In 2010, UF Professor Anthony Castronovo taught an interdisciplinary class called Art and Ecology. During a class discussion of local issues, someone inevitably mentioned the Superfund site, which began to dominate their conversations.
To make a long story short, a company called Koppers, Inc. operated a wood treatment facility from 1916 to 2009, releasing a wide range of industrial toxins into Gainesville’s air, water and soil. The area was granted Superfund status 28 years ago. The US Environmental Protection Agency finally released their Record of Decision — which details their plans for cleaning the site — on Feb. 2.

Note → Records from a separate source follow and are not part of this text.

(* ===== verification/GstSrcTheorems.v ===== *)
(** * Theorems about the GStreamer source element

    Frames cross the element in order from its creation on, all but one at most,
    as long as nobody flushes or stops it; they are unaltered once the token of
    the first read is used up; what the first read, a stop and a refusal of caps
    do. *)

From S2P Require Import Prelude GstSrc.

Section safety.
Context {Caps : Type} (address : Z) (gst_pad_set_caps : option Caps -> bool)
  (gst_caps_from_string : cstr -> option Caps).
Implicit Types (s : system (Caps := Caps)).
Abbreviation step := (step address gst_pad_set_caps gst_caps_from_string).
Abbreviation run := (run address gst_pad_set_caps gst_caps_from_string).

(** ** One token

    Between the announcement of a frame and the return of the data callback
    exactly one of these holds: the frame waits for [create]; [create] has it;
    a buffer wraps it; it is rendered; [create] failed on it. *)

Definition in_hand (pc : stream_pc) : list cstr :=
  match pc with
  | SBody f => [f]
  | SCopy b | SFirst b | SUnlock b => [b_frame b]
  | _ => []
  end.





















(** ** The mutex

    [create] holds [on_data_mutex] at some of its program points, and keeps it
    for ever when the pad has refused caps. *)

Definition holds (pc : stream_pc) : bool :=
  match pc with SIdle | SLock | SFlush => false | _ => true end.
Definition taken (pc : stream_pc) : bool :=
  match pc with SBody _ | SCopy _ | SFirst _ | SUnlock _ => true | _ => false end.

Definition locked s : Prop :=
  on_data_mutex (obj s) = holds (streaming s) || bool_decide (lost s <> []) /\
  (taken (streaming s) = true \/ lost s <> [] -> on_data (obj s) = false) /\
  (holds (streaming s) = true -> lost s = []) /\ length (lost s) <= 1.

Lemma create_caps_other st (self : GstShmdataSrc (Caps := Caps)) b self' :
  create_caps gst_pad_set_caps st self = (b, self') ->
  on_data_mutex self' = on_data_mutex self /\ on_data self' = on_data self.
Proof. unfold create_caps. by destruct (_ && _); intros [= <- <-]. Qed.

Lemma locked_create s s' : locked s -> gst_shmdata_src_create gst_pad_set_caps s = Some s' -> locked s'.
Proof.
  destruct s as [self st mem c pc sp bs f sd os lo re]. unfold locked, gst_shmdata_src_create.
  cbn. intros (Hm & Ht & Hh & Hl) E. destruct lo as [|x lo].
  - rewrite bool_decide_eq_false_2, orb_false_r in Hm by (by intros []).
    destruct pc; cbn in *; repeat case_hyp E; cbn in *; try done; simplify_eq; cbn;
      split_and!; try done; try lia; try (intros [?|?]; congruence);
      match goal with
      | H : create_caps _ _ _ = _ |- _ => apply create_caps_other in H as [E1 E2]; rewrite ?E1, ?E2
      end; auto.
  - destruct (on_data_mutex self) eqn:Hmu; [|by destruct (holds pc)].
    destruct pc; cbn in *; try (by specialize (Hh eq_refl)); repeat case_hyp E; try done; simplify_eq; cbn;
      split_and!; try done; auto.
Qed.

Protect Gainesville’s Citizens, an organization that aims to spread awareness, contends that the Superfund process requires relentless grassroots involvement. Otherwise, communities living in the shadow of Superfund sites are likely to be overlooked by public officials.

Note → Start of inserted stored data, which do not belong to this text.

(* ===== verification/GstSink.v ===== *)
(** * The GStreamer sink element (gst/gstshmdatasink.c)

    The element writes buffers through the C interface: [render] runs in the
    streaming thread under the object lock.  GStreamer is a parameter: what a
    buffer is made of, how its bytes are copied out, and the text of caps.  A
    pointer in the segment is a base address and an offset. *)

From S2P Require Import Prelude Logger StdLib Posix PosixModel SysVSem SysVShm KernelLimits.
From S2P Require Import SocketProtocol UnixSocketServer UnixSocketClient Reader ReaderTheorems.
From S2P Require Import Writer WriterTheorems Follower CInterface GstSrc GstAllocator.

(** ** Bytes at an offset in a segment *)

Section bytes.
Context {K : Type} `{ShmOS K}.

(** A store and a load of bytes at [base + off]; undefined outside of the
    mapping and for the address -1. *)
Definition write_at (base : option Z) (off : Z) (bs : cstr) : M (world K) unit := fun w =>
  match base with
  | None => (Undef, w)
  | Some p =>
      match load p (Z.to_nat off) (kern w) with
      | Some before => store_at p (before ++ bs) w
      | None => (Undef, w)
      end
  end.
Definition read_at (base : option Z) (off size : Z) : M (world K) cstr := fun w =>
  match base with
  | None => (Undef, w)
  | Some p =>
      match load p (Z.to_nat (off + size)) (kern w) with
      | Some bs => (Ret (drop (Z.to_nat off) bs), w)
      | None => (Undef, w)
      end
  end.
End bytes.

(** ** GStreamer buffers *)

(** The memory of a buffer with one memory: of this element's allocators, or
    of another one. *)
Inductive gst_memory := Own (m : GstShmdataSinkMemory) | Foreign.

Class GstBuffers (K B : Type) := {
  gst_buffer_n_memory : B -> nat;
  gst_buffer_peek_memory : B -> option gst_memory;   (* the first one, None is NULL *)
  gst_buffer_get_size : B -> Z;
  (** Copy of all the bytes to an address. *)
  gst_buffer_extract : B -> option Z -> Z -> M (world K) unit }.

(** ** The element *)

(** [struct _GstShmdataSink]; [refs] are the references of [GstAllocator.v],
    [posted] the errors posted on the bus. *)
Record GstShmdataSink (K : Type) := mkSink {
  sk_socket_path : option cstr;
  sk_caps : option cstr;
  extra_caps_properties : option cstr;
  sk_bytes_since_last_request : Z;
  sk_buffers_since_last_request : Z;
  shmwriter : option (CWriter K);
  access : option OneWriteAccess;
  sk_shmlogger : bool;
  sk_size : Z;
  sk_stop : bool;
  sk_unlock : bool;
  allocator : option nat;
  sk_params : params;
  refs : heap;
  posted : list cstr }.
Arguments mkSink {K}.
Arguments sk_socket_path {K}.
Arguments sk_caps {K}.
Arguments extra_caps_properties {K}.
Arguments sk_bytes_since_last_request {K}.
Arguments sk_buffers_since_last_request {K}.
Arguments shmwriter {K}.
Arguments access {K}.
Arguments sk_shmlogger {K}.
Arguments sk_size {K}.
Arguments sk_stop {K}.
Arguments sk_unlock {K}.
Arguments allocator {K}.
Arguments sk_params {K}.
Arguments refs {K}.
Arguments posted {K}.

#[export] Instance sink_settable (K : Type) : Settable (GstShmdataSink K) := fun s =>
  mkSink (sk_socket_path s) (sk_caps s) (extra_caps_properties s) (sk_bytes_since_last_request s)
    (sk_buffers_since_last_request s) (shmwriter s) (access s) (sk_shmlogger s) (sk_size s)
    (sk_stop s) (sk_unlock s) (allocator s) (sk_params s) (refs s) (posted s).

Definition DEFAULT_INITIAL_SIZE : Z := 1.

Section sink.
Context {K : Type} `{ErrnoOS K, SemOS K, ShmOS K, FileOS K, SockOS K, StdioOS K}.
Context {B : Type} `{!GstBuffers K B}.
Context {Caps : Type} (gst_caps_to_string : Caps -> option cstr)
  (gst_caps_from_string : cstr -> option Caps).
Context (gst_memory_alignment : Z) (addr : option Z -> Z).
Implicit Types (self : GstShmdataSink K).

Definition gst_shmdata_sink_init : GstShmdataSink K :=
  mkSink None None None 0 0 None None false DEFAULT_INITIAL_SIZE false false None default_params
    empty_heap [].

Definition post (text : cstr) self : GstShmdataSink K := self <| posted := posted self ++ [text] |>.

(** The greatest value of the property initial-size. *)
Definition initial_size_limit : M (world K) Z :=
  shmmax ← shmdata_get_shmmax false;
  mret (if (0 =? shmmax)%Z || (268435456 <? shmmax)%Z then 268435456%Z else shmmax).

(** [gst_shmdata_sink_set_property] *)
Definition sink_set_socket_path (value : option cstr) self := self <| sk_socket_path := value |>.
Definition sink_set_extra_caps (value : option cstr) self := self <| extra_caps_properties := value |>.
Definition sink_set_size (value : Z) self := self <| sk_size := value |>.

(** [gst_shmdata_sink_get_property] of the two counters. *)
Definition sink_get_bytes self : Z * GstShmdataSink K :=
  (sk_bytes_since_last_request self, self <| sk_bytes_since_last_request := 0%Z |>).
Definition sink_get_buffers self : Z * GstShmdataSink K :=
  (sk_buffers_since_last_request self, self <| sk_buffers_since_last_request := 0%Z |>).

Definition gst_shmdata_sink_start self : GstShmdataSink K := self <| sk_stop := false |>.

Definition gst_shmdata_sink_stop self : M (world K) (GstShmdataSink K) :=
  let self := self <| sk_stop := true |> in
  let self := match allocator self with
              | Some a => self <| refs := drop_handle a (refs self) |>
              | None => self
              end in
  let self := self <| allocator := None |> in
  shmdata_delete_writer (shmwriter self);;
  mret (self <| shmwriter := None |>).

Definition gst_shmdata_sink_unlock self : GstShmdataSink K := self <| sk_unlock := true |>.
Definition gst_shmdata_sink_unlock_stop self : GstShmdataSink K := self <| sk_unlock := false |>.

(** The allocator that [gst_shmdata_sink_propose_allocation] adds to a query. *)
Definition gst_shmdata_sink_propose_allocation self : option nat := allocator self.

(** [gst_shmdata_sink_allocator_alloc].  The address of a mapping is never
    NULL, so that the standard allocator is not used. *)
Definition gst_shmdata_sink_allocator_alloc (a : nat) (size : Z) (ps : params) self
  : M (world K) (GstShmdataSinkMemory * GstShmdataSink K) :=
  self ← (if (sk_size self <? size)%Z
          then
            '(resized, acc, wr) ← shmdata_shm_resize (shmwriter self) (access self) size;
            let self := self <| access := acc |> <| shmwriter := wr |> in
            let self := if (0 =? resized)%Z then post $"Cannot resize shared memory area" self
                        else self in
            mret (self <| sk_size := size |>)
          else mret self);
  data ← shmdata_get_mem (access self);
  let m := alloc_memory gst_memory_alignment a ps size (addr data) data in
  let padding := alloc_padding gst_memory_alignment ps size (addr data) in
  when (negb (p_prefix ps =? 0)%Z && p_zero_prefixed ps)
    (write_at data (m_aoffset m) (zeros (Z.to_nat (p_prefix ps))));;
  when (negb (padding =? 0)%Z && p_zero_padded ps)
    (write_at data (m_aoffset m + p_prefix ps + size)%Z (zeros (Z.to_nat padding)));;
  mret (m, self <| refs := add_memory m (refs self) |>).

(** Lines 592 to 604; a buffer without memory is undefined. *)
Definition need_new_memory (buf : B) self : M (world K) bool :=
  if (1 <? gst_buffer_n_memory buf)%nat then mret true
  else match gst_buffer_peek_memory buf with
       | None => undef
       | Some Foreign => mret true
       | Some (Own m) => mret (negb (bool_decide (Some (m_allocator m) = allocator self)))
       end.

(** Lines 592 to 637: the size to announce, and whether it is that of a new
    memory, the last of the heap; [None] when the buffer is too large. *)
Definition send_buffer (buf : B) self : M (world K) (option (Z * bool) * GstShmdataSink K) :=
  need ← need_new_memory buf self;
  if (need : bool)
  then
    shmmax ← shmdata_get_shmmax false;
    if (shmmax <? gst_buffer_get_size buf)%Z
    then
      _ ← shmdata_get_shmmax false;
      mret (None, post $"Shared memory area is too small" self)
    else
      match allocator self with
      | None => undef
      | Some a =>
          '(m, self) ← gst_shmdata_sink_allocator_alloc a (gst_buffer_get_size buf) (sk_params self) self;
          gst_buffer_extract buf (m_base m) (mapped_offset m);;
          mret (Some (m_size m, true), self)
      end
  else mret (Some (gst_buffer_get_size buf, false), self).

(** The last reference to the copy is dropped (line 655). *)
Definition free_copy self : GstShmdataSink K :=
  let last := pred (length (memories (refs self))) in
  self <| refs := default (refs self) (gst_shmdata_sink_allocator_free last (refs self)) |>.

(** Lines 642 to 645. *)
Definition announce_buffer (size : Z) self : M (world K) (GstShmdataSink K) :=
  '(_, acc, wr) ← shmdata_notify_clients (shmwriter self) (access self) size;
  shmdata_release_one_write_access acc;;
  mret (self <| access := acc |> <| shmwriter := wr |>
             <| sk_bytes_since_last_request := to_size_t (sk_bytes_since_last_request self + size) |>
             <| sk_buffers_since_last_request := to_size_t (sk_buffers_since_last_request self + 1) |>).

(** [gst_shmdata_sink_render] *)
Definition gst_shmdata_sink_render (buf : B) self : M (world K) (flow * GstShmdataSink K) :=
  '(sent, self) ← send_buffer buf self;
  match sent with
  | None => mret (GST_FLOW_ERROR, self)
  | Some (size, copied) =>
      self ← announce_buffer size self;
      acc ← shmdata_get_one_write_access (shmwriter self);
      let self := self <| access := acc |> in
      mret (GST_FLOW_OK, if copied : bool then free_copy self else self)
  end.

(** Lines 738 to 765. *)
Definition merge_caps (str_caps extra : option cstr) : option cstr :=
  match extra with
  | None => str_caps
  | Some e =>
      match str_caps with
      | None => Some e
      | Some s =>
          match gst_caps_from_string (s ++ $"," ++ e) with
          | Some merged => gst_caps_to_string merged
          | None => str_caps        (* and a warning on the bus *)
          end
      end
  end.

(** [gst_shmdata_sink_on_caps]; [pad] and [turns] are for the writer. *)
Definition gst_shmdata_sink_on_caps (pad : cstr) (turns : nat)
  (on_connected on_disconnected : option (Z -> Z -> M (world K) unit)) (user_data : Z)
  (caps : Caps) self : M (world K) (bool * GstShmdataSink K) :=
  match sk_socket_path self with
  | None => mret (false, post $"Could not make writer with no path." self)
  | Some path =>
      let self := self <| sk_caps := merge_caps (gst_caps_to_string caps) (extra_caps_properties self) |>
                       <| sk_shmlogger := true |> in
      shmdata_delete_writer (shmwriter self);;
      wr ← shmdata_make_writer pad path (sk_size self) (default $"unknown" (sk_caps self))
             on_connected on_disconnected user_data 384 turns;
      let self := self <| shmwriter := wr |> in
      match wr with
      | None => mret (false, post $"Could not make shmdata writer." self)
      | Some _ =>
          acc ← shmdata_get_one_write_access wr;
          let (a, h) := gst_shmdata_sink_allocator_new (refs self) in
          mret (true, self <| access := acc |> <| refs := h |> <| allocator := Some a |>)
      end
  end.
End sink.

Castronovo’s class collaborated and eventually organized a Koppers-themed art show last Spring, hosted by Wild Iris Books, where Protect Gainesville’s Citizens held bi-monthly meetings. Kim Popejoy, one of the organization’s founding members, noticed a lot more people were coming to their meetings after the show.

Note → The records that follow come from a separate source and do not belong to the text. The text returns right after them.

(* ===== verification/GstSinkTheorems.v ===== *)
(** * Theorems about the GStreamer sink element

    The blocks of the allocator, what [render] publishes, and what the
    element does with sizes, offsets and caps. *)

From S2P Require Import Prelude Logger StdLib Posix PosixModel SysVSem SysVShm KernelLimits.
From S2P Require Import SocketProtocol UnixSocketServer UnixSocketClient Reader ReaderTheorems.
From S2P Require Import Writer WriterTheorems Follower CInterface GstSrc GstAllocator GstSink.

(** ** Layout *)

Lemma lor_ones j k : (0 <= j)%Z -> (0 <= k)%Z -> Z.lor (Z.ones j) (Z.ones k) = Z.ones (Z.max j k).
Proof.
  intros Hj Hk. apply Z.bits_inj'. intros n Hn. rewrite Z.lor_spec, !Z.testbit_ones_nonneg by lia.
  destruct (Z.ltb_spec n j), (Z.ltb_spec n k), (Z.ltb_spec n (Z.max j k)); simpl; lia || done.
Qed.

(** The layout of a block, for masks of alignment, when the sum of what is
    asked for fits in a size.  The data are aligned; the offset stays below
    the alignment; prefix, data and padding make the block, with at least the
    padding asked for; it extends [size + prefix + padding + align] bytes from
    the address of the segment: more than the segment has after a resize to
    [size], unless nothing is asked for beside the data. *)
Theorem block_layout (j k : Z) ps size data :
  (0 <= j)%Z -> (0 <= k)%Z -> p_align ps = Z.ones j ->
  (0 <= p_prefix ps)%Z -> (0 <= p_padding ps)%Z -> (0 <= size)%Z ->
  (size + p_prefix ps + p_padding ps + Z.ones (Z.max j k) < 2 ^ 64)%Z ->
  let alignment := Z.ones k in
  let align := alloc_align alignment ps in
  let padding := alloc_padding alignment ps size data in
  let m := alloc_memory alignment 0 ps size data None in
  align = Z.ones (Z.max j k) /\
  Z.land (data + m_aoffset m) align = 0%Z /\ (0 <= m_aoffset m <= align)%Z /\
  (Z.land data align = 0%Z -> m_aoffset m = 0%Z) /\
  (m_offset m + m_size m + padding = m_maxsize m)%Z /\ (p_padding ps <= padding)%Z /\
  (m_aoffset m + m_maxsize m = size + p_prefix ps + p_padding ps + align)%Z.
Proof.
  intros Hj Hk Ha Hpr Hpa Hs. cbv zeta.
  unfold alloc_memory, alloc_padding, alloc_maxsize, alloc_aoffset, alloc_align.
  cbn [m_aoffset m_offset m_size m_maxsize]. rewrite Ha, lor_ones by done.
  set (l := Z.max j k). assert (Hl : (0 <= l)%Z) by lia. intros Hmax.
  rewrite !Z.land_ones by done. pose proof (Z.mod_pos_bound data (2 ^ l) ltac:(lia)) as Hb.
  assert (Ho : (Z.ones l + 1 = 2 ^ l)%Z) by (rewrite Z.ones_equiv; lia).
  split; [done|].
  set (aoffset := if (_ =? 0)%Z then 0%Z else _).
  assert (Hoff : (0 <= aoffset <= Z.ones l)%Z /\ ((data + aoffset) mod 2 ^ l = 0)%Z /\
    (data mod 2 ^ l = 0 -> aoffset = 0)%Z).
  { unfold aoffset. destruct (Z.eqb_spec (data mod 2 ^ l) 0) as [Hz|Hz].
    - rewrite Z.add_0_r. split_and!; try done; lia.
    - unfold to_size_t. rewrite Ho, (Z.mod_small _ (2 ^ 64)) by lia. split_and!; try lia.
      replace (data + (2 ^ l - data mod 2 ^ l))%Z with (2 ^ l * (data / 2 ^ l + 1))%Z.
      + by rewrite Z.mul_comm, Z.mod_mul by lia.
      + pose proof (Z.div_mod data (2 ^ l) ltac:(lia)). lia. }
  clearbody aoffset. destruct Hoff as (Hoff & Hal & Hz). unfold to_size_t.
  rewrite (Z.mod_small (size + _ + _ + _ - _)), (Z.mod_small (size + _ + _ + _ - _ - _)) by lia.
  split_and!; done || lia.
Qed.

(** ** Rendering *)

Section render.
Context {K : Type} `{FileOS K} `{ErrnoOS K} `{SemOS K} `{ShmOS K} `{SockOS K} `{StdioOS K}
  `{!SemLaws K} `{!ShmLaws K} `{!SockLaws K} `{!FileLaws K} `{!FrameLaws K}.
Context {B : Type} `{!GstBuffers K B} (gst_memory_alignment : Z) (addr : option Z -> Z).
Implicit Types (self : GstShmdataSink K) (k : K).
Abbreviation render := (gst_shmdata_sink_render gst_memory_alignment addr).
Abbreviation send := (send_buffer gst_memory_alignment addr).

(** The limit is read without touching semaphores, segments and sockets. *)
Definition reads_shmmax (shmmax : Z) : Prop :=
  forall w, exists w', shmdata_get_shmmax (K := K) false w = (Ret shmmax, w') /\
    sem_view (kern w') = sem_view (kern w) /\ shm_view (kern w') = shm_view (kern w) /\
    sock_view (kern w') = sock_view (kern w).

(** A buffer with the bytes [data], in memory of another allocator. *)
Definition foreign_buffer (buf : B) (data : cstr) : Prop :=
  gst_buffer_n_memory buf = 1 /\ gst_buffer_peek_memory buf = Some Foreign /\
  gst_buffer_get_size buf = Z.of_nat (length data) /\
  forall base off w, gst_buffer_extract buf base off w = write_at base off data w.

(** The element between two buffers: it holds the lock through its access. *)
Definition ready self (c : CWriter K) (sem : sysVSem) (shm : sysVShm) (srv : UnixSocketServer)
  (p : Z) (m : cstr) (k : K) : Prop :=
  shmwriter self = Some c /\ access self = Some (mkAccess (mkWriteLock sem true) (Some p) false) /\
  wr_sem_ (writer_ c) = Some sem /\ wr_shm_ (writer_ c) = Some shm /\ srv_ (writer_ c) = Some srv /\
  get_mem shm = Some p /\ NoDup (clients_ srv) /\
  (Z.of_nat (length (clients_ srv)) < SHRT_MAX)%Z /\
  sem_vals k (semid_ sem) = Some [1%Z; 1%Z] /\ seg_at k p = Some (shmid_ shm) /\
  seg_bytes k (shmid_ shm) = Some m.

Lemma write_at_start p data id m (w : world K) :
  seg_at (kern w) p = Some id -> seg_bytes (kern w) id = Some m -> length data <= length m ->
  exists w', write_at (Some p) 0 data w = (Ret tt, w') /\
    seg_bytes (kern w') id = Some (data ++ drop (length data) m) /\
    seg_at (kern w') = seg_at (kern w) /\ sem_view (kern w') = sem_view (kern w) /\
    sock_view (kern w') = sock_view (kern w).
Proof using All.
  intros Ha Hm Hl. unfold write_at.
  rewrite (load_law _ _ _ _ _ Ha Hm) by (simpl; lia). rewrite take_0. cbn [app].
  destruct (store_total p id m data w Ha Hm Hl) as (w' & E & Hb & (_ & Hat & _) & HS & HK).
  by exists w'.
Qed.

(** An allocation of the default parameters that fits. *)
Lemma alloc_fits a size self c sem shm srv p m (w : world K) :
  ready self c sem shm srv p m (kern w) -> (size <= sk_size self)%Z ->
  Z.land (addr (Some p)) gst_memory_alignment = 0%Z ->
  let mem := alloc_memory gst_memory_alignment a default_params size (addr (Some p)) (Some p) in
  gst_shmdata_sink_allocator_alloc gst_memory_alignment addr a size default_params self w =
    (Ret (mem, self <| refs := add_memory mem (refs self) |>), w) /\
  mapped_offset mem = 0%Z /\ m_size mem = size /\ m_base mem = Some p.
Proof using All.
  intros (_ & Hacc & _) Hs Hal. cbv zeta. split.
  - unfold gst_shmdata_sink_allocator_alloc. rewrite (proj2 (Z.ltb_ge _ _) Hs).
    rewrite (bind_ret _ _ _ self w eq_refl). rewrite (bind_ret _ _ _ (Some p) w) by (by rewrite Hacc).
    rewrite andb_false_r. done.
  - unfold mapped_offset, mem_map, alloc_memory, alloc_aoffset, alloc_align.
    cbn [m_base m_aoffset m_offset m_size snd p_align p_prefix default_params].
    by rewrite Z.lor_0_l, Hal.
Qed.

(** A memory that was just added is freed. *)
Lemma free_added m n self :
  m_sink m = true -> alloc_refs (refs self) !! m_allocator m = Some n -> (0 < n)%Z ->
  free_copy (self <| refs := add_memory m (refs self) |>) = self.
Proof using All.
  intros Hm E Hn. unfold free_copy, add_memory, gst_shmdata_sink_allocator_free. rewrite Hm.
  destruct self as [? ? ? ? ? ? ? ? ? ? ? ? ? [s r ms hs cr] ?]. cbn in *.
  unfold ref_allocator, set_member. cbn. rewrite E. cbn.
  rewrite length_app, Nat.add_comm. cbn. rewrite list_lookup_middle by done. cbn. rewrite Hm.
  unfold unref_allocator, set_member. cbn. rewrite lookup_insert_eq. cbn.
  rewrite (proj2 (Z.eqb_neq (n + 1) 1)) by lia. cbn.
  rewrite insert_insert_eq. replace (n + 1 - 1)%Z with n by lia. rewrite insert_id by done.
  rewrite delete_middle, app_nil_r. f_equal. f_equal. lia.
Qed.
(** The announcement, from a world that differs from [k0] by the data. *)
Lemma announce_spec size self c sem shm srv p m k0 (w : world K) :
  ready self c sem shm srv p m k0 -> sem_view (kern w) = sem_view k0 -> out (kern w) = out k0 ->
  exists srv' w', let c' := with_writer (with_srv (Some srv') (writer_ c)) c in
    let n := Z.of_nat (length (clients_notified_ srv')) in
    announce_buffer size self w =
      (Ret (self <| access := Some (mkAccess (mkWriteLock sem true) (Some p) true) |>
                 <| shmwriter := Some c' |>
                 <| sk_bytes_since_last_request := to_size_t (sk_bytes_since_last_request self + size) |>
                 <| sk_buffers_since_last_request := to_size_t (sk_buffers_since_last_request self + 1) |>),
       w') /\
    (n < SEMVMX)%Z /\ sem_vals (kern w') (semid_ sem) = Some [n; 0%Z] /\
    shm_view (kern w') = shm_view (kern w) /\
    clients_notified_ srv' ⊆ clients_ srv /\ clients_ srv' = clients_ srv /\
    forall d, out (kern w') d =
      if decide (d ∈ clients_notified_ srv')
      then out k0 d ++ update_bytes (mkUpdateMsg (um_msg_type_ (srv_update_msg_ srv))
                                       (um_pad (srv_update_msg_ srv)) size)
      else out k0 d.
Proof using All.
  intros (Hw & Hacc & Hsem & Hshm & Hsrv & Hp & Hnd & Hl & Hv & _) Hs Ho.
  destruct (notify_release_spec size c sem srv (Some p) (kern w) w Hsrv Hnd Hl)
    as (srv' & w1 & w2 & E1 & E2 & Hn & Hv2 & HU2 & Hsub & Hcl & Ho2).
  { split; [|done]. by injection Hs as ->. }
  exists srv', w2. split.
  - unfold announce_buffer. rewrite Hw, Hacc. rewrite (bind_ret _ _ _ _ _ E1). cbn beta iota.
    by rewrite (bind_ret _ _ _ _ _ E2).
  - split; [done|]. split; [done|]. split; [done|]. split; [done|]. split; [done|].
    intros d. by rewrite Ho2, Ho.
Qed.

Protect Gainesville’s Citizens decided to create a task force to engage artists around town. They called it the Superfund Art Project, headed by Popejoy.
“When I went to Wild Iris and saw the first Koppers art show, I felt we were finally getting somewhere,” said Tia Ma, one of the project’s directors. “There are artists everywhere and Superfund sites everywhere. If we can connect the two, there will be more money, media and inspiration. We want to document everything we’re doing so it could be used as a template in other areas.”